__Problem to solve__
Search the entries for the word "needle". Copy every line that holds it.

__Exercise materials__
(* ===== verification/Pystr.v ===== *)
(** * Python string methods

    Text is a [string] of 8-bit characters read as the code points 0..255;
    case mapping is the ASCII one. *)

From S2P Require Import Prelude.
From Stdlib Require Import Ascii.

Definition code (c : ascii) : nat := nat_of_ascii c.

(** [str.isspace] on code points below 256. *)
Definition is_space (c : ascii) : bool :=
  let n := code c in
  ((9 <=? n) && (n <=? 13)) || ((28 <=? n) && (n <=? 32)) || (n =? 133) || (n =? 160).

Fixpoint lstrip (s : string) : string :=
  match s with
  | String c s' => if is_space c then lstrip s' else s
  | EmptyString => EmptyString
  end.

Fixpoint rev_string_onto (s acc : string) : string :=
  match s with
  | String c s' => rev_string_onto s' (String c acc)
  | EmptyString => acc
  end.
Definition rev_string (s : string) : string := rev_string_onto s "".
#[global] Arguments rev_string : simpl never.

Definition rstrip (s : string) : string := rev_string (lstrip (rev_string s)).
Definition strip (s : string) : string := rstrip (lstrip s).

(** Truth value of a [str]. *)
Definition truthy (s : string) : bool := match s with EmptyString => false | _ => true end.

(** [text or default] for an optional text. *)
Definition or_default (o : option string) (default : string) : string :=
  match o with
  | Some s => if truthy s then s else default
  | None => default
  end.

Definition lower_char (c : ascii) : ascii :=
  let n := code c in if (65 <=? n) && (n <=? 90) then ascii_of_nat (n + 32) else c.
Definition upper_char (c : ascii) : ascii :=
  let n := code c in if (97 <=? n) && (n <=? 122) then ascii_of_nat (n - 32) else c.

Fixpoint map_string (f : ascii -> ascii) (s : string) : string :=
  match s with
  | String c s' => String (f c) (map_string f s')
  | EmptyString => EmptyString
  end.
Definition lower := map_string lower_char.
Definition upper := map_string upper_char.

(** [strip_prefix p s] is what follows [p] when [s] starts with it. *)
Fixpoint strip_prefix (p s : string) : option string :=
  match p, s with
  | EmptyString, _ => Some s
  | String a p', String b s' => if decide (a = b) then strip_prefix p' s' else None
  | String _ _, EmptyString => None
  end.

Definition startswith (p s : string) : bool :=
  match strip_prefix p s with Some _ => true | None => false end.

Definition endswith (p s : string) : bool := startswith (rev_string p) (rev_string s).

Fixpoint contains (needle s : string) : bool :=
  startswith needle s ||
  match s with
  | String _ s' => contains needle s'
  | EmptyString => false
  end.

(** [s.partition(" ")] *)
Fixpoint partition_space (s : string) : string * string * string :=
  match s with
  | EmptyString => ("", "", "")
  | String c s' =>
      if decide (c = " "%char) then ("", " ", s')
      else let '(a, b, t) := partition_space s' in (String c a, b, t)
  end.

(** [s.rstrip("/")] *)
Fixpoint lstrip_slash (s : string) : string :=
  match s with
  | String c s' => if decide (c = "/"%char) then lstrip_slash s' else s
  | EmptyString => EmptyString
  end.
Definition rstrip_slash (s : string) : string := rev_string (lstrip_slash (rev_string s)).

(** [s.splitlines()]: the line boundaries of Python below code point 256, a
    carriage return with a line feed being one. *)
Definition is_line_break (c : ascii) : bool :=
  let n := code c in ((10 <=? n) && (n <=? 13)) || ((28 <=? n) && (n <=? 30)) || (n =? 133).
Fixpoint splitlines_acc (s acc : string) : list string :=
  match s with
  | EmptyString => if truthy acc then [rev_string acc] else []
  | String "013" (String "010" s') => rev_string acc :: splitlines_acc s' ""
  | String c s' =>
      if is_line_break c
      then rev_string acc :: splitlines_acc s' ""
      else splitlines_acc s' (String c acc)
  end.
Definition splitlines (s : string) : list string := splitlines_acc s "".

(** [sep.join(parts)] *)
Fixpoint join (sep : string) (parts : list string) : string :=
  match parts with
  | [] => ""
  | [p] => p
  | p :: ps => p +:+ sep +:+ join sep ps
  end.

Lemma strip_prefix_Some p s rest : strip_prefix p s = Some rest <-> s = p +:+ rest.
Proof.
  revert s; induction p as [|a p IH]; intros s; cbn; [split; congruence|].
  destruct s as [|b s]; cbn; [split; done|].
  case_decide; subst; [|split; congruence]. rewrite IH. split; congruence.
Qed.

Lemma startswith_spec p s : startswith p s = true <-> exists rest, s = p +:+ rest.
Proof.
  unfold startswith. destruct (strip_prefix p s) as [rest|] eqn:E.
  - apply strip_prefix_Some in E. split; [eauto|done].
  - split; [done|]. intros [rest Hs%strip_prefix_Some]. congruence.
Qed.

Lemma contains_spec p s : contains p s = true <-> exists a b, s = a +:+ p +:+ b.
Proof.
  induction s as [|c s IH]; cbn; rewrite orb_true_iff, startswith_spec.
  - split.
    + intros [[b Hb]|?]; [|done]. by exists "", b.
    + intros (a & b & Hs). left. destruct a; cbn in *; [eauto|done].
  - rewrite IH. split.
    + intros [[b Hb]|(a & b & ->)]; [by exists "", b | by exists (String c a), b].
    + intros (a & b & Hs). destruct a as [|c' a]; cbn in Hs; [eauto|].
      injection Hs as -> Hs. right. eauto.
Qed.

(* ------------------------------------------------------------------ *)
(** ** Reversal and stripping *)

Fixpoint forall_chars (f : ascii -> bool) (s : string) : bool :=
  match s with
  | String c s' => f c && forall_chars f s'
  | EmptyString => true
  end.

Lemma forall_chars_app f a b : forall_chars f (a +:+ b) = forall_chars f a && forall_chars f b.
Proof. induction a; cbn; [done|]. by rewrite IHa, andb_assoc. Qed.

Lemma forall_chars_impl (f g : ascii -> bool) s :
  (forall c, f c = true -> g c = true) -> forall_chars f s = true -> forall_chars g s = true.
Proof.
  intros Hfg. induction s as [|c s IH]; cbn; [done|].
  rewrite !andb_true_iff. intuition.
Qed.

Lemma sapp_assoc (a b c : string) : (a +:+ b) +:+ c = a +:+ b +:+ c.
Proof. induction a; cbn; congruence. Qed.
Lemma sapp_nil_r (a : string) : a +:+ "" = a.
Proof. induction a; cbn; congruence. Qed.
Lemma length_sapp (a b : string) :
  String.length (a +:+ b) = String.length a + String.length b.
Proof. induction a; cbn; congruence. Qed.

Lemma rev_string_onto_app s acc : rev_string_onto s acc = rev_string s +:+ acc.
Proof.
  unfold rev_string. revert acc. induction s as [|c s IH]; intros acc; cbn; [done|].
  rewrite IH, (IH (String c "")), sapp_assoc. done.
Qed.

Lemma rev_string_cons c s : rev_string (String c s) = rev_string s +:+ String c "".
Proof. unfold rev_string at 1. cbn. apply rev_string_onto_app. Qed.

Lemma rev_string_app a b : rev_string (a +:+ b) = rev_string b +:+ rev_string a.
Proof.
  induction a as [|c a IH]; cbn; [by rewrite sapp_nil_r|].
  by rewrite !rev_string_cons, IH, sapp_assoc.
Qed.

Lemma rev_string_involutive s : rev_string (rev_string s) = s.
Proof. induction s as [|c s IH]; [done|]. by rewrite rev_string_cons, rev_string_app, IH. Qed.

Lemma forall_chars_rev f s : forall_chars f (rev_string s) = forall_chars f s.
Proof.
  induction s as [|c s IH]; [done|]. rewrite rev_string_cons, forall_chars_app, IH. cbn.
  by rewrite andb_true_r, andb_comm.
Qed.

Lemma truthy_lstrip s : truthy (lstrip s) = negb (forall_chars is_space s).
Proof. induction s as [|c s IH]; cbn; [done|]. by destruct (is_space c); cbn. Qed.

Lemma forall_chars_lstrip s : forall_chars is_space (lstrip s) = forall_chars is_space s.
Proof. induction s as [|c s IH]; cbn; [done|]. destruct (is_space c) eqn:E; cbn; [done|]. by rewrite E. Qed.

Lemma truthy_rev s : truthy (rev_string s) = truthy s.
Proof.
  destruct s as [|c s]; [done|]. rewrite rev_string_cons.
  by destruct (rev_string s).
Qed.

(** Stripping leaves something exactly when some character is no blank. *)
Lemma truthy_strip s : truthy (strip s) = negb (forall_chars is_space s).
Proof.
  unfold strip, rstrip.
  by rewrite truthy_rev, truthy_lstrip, forall_chars_rev, forall_chars_lstrip.
Qed.

(** A text whose ends are no blanks is unchanged. *)
Lemma strip_id a b s :
  is_space a = false -> is_space b = false ->
  strip (String a (s +:+ String b "")) = String a (s +:+ String b "").
Proof.
  intros Ha Hb. unfold strip, rstrip. cbn [lstrip]. rewrite Ha.
  assert (Hrev : rev_string (String a (s +:+ String b "")) = String b (rev_string (String a s)))
    by (change (String a (s +:+ String b "")) with (String a s +:+ String b "");
        by rewrite rev_string_app).
  rewrite Hrev. cbn [lstrip]. rewrite Hb, <- Hrev. apply rev_string_involutive.
Qed.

__Written response__
Fixpoint contains (needle s : string) : bool :=
  startswith needle s ||
  | String _ s' => contains needle s'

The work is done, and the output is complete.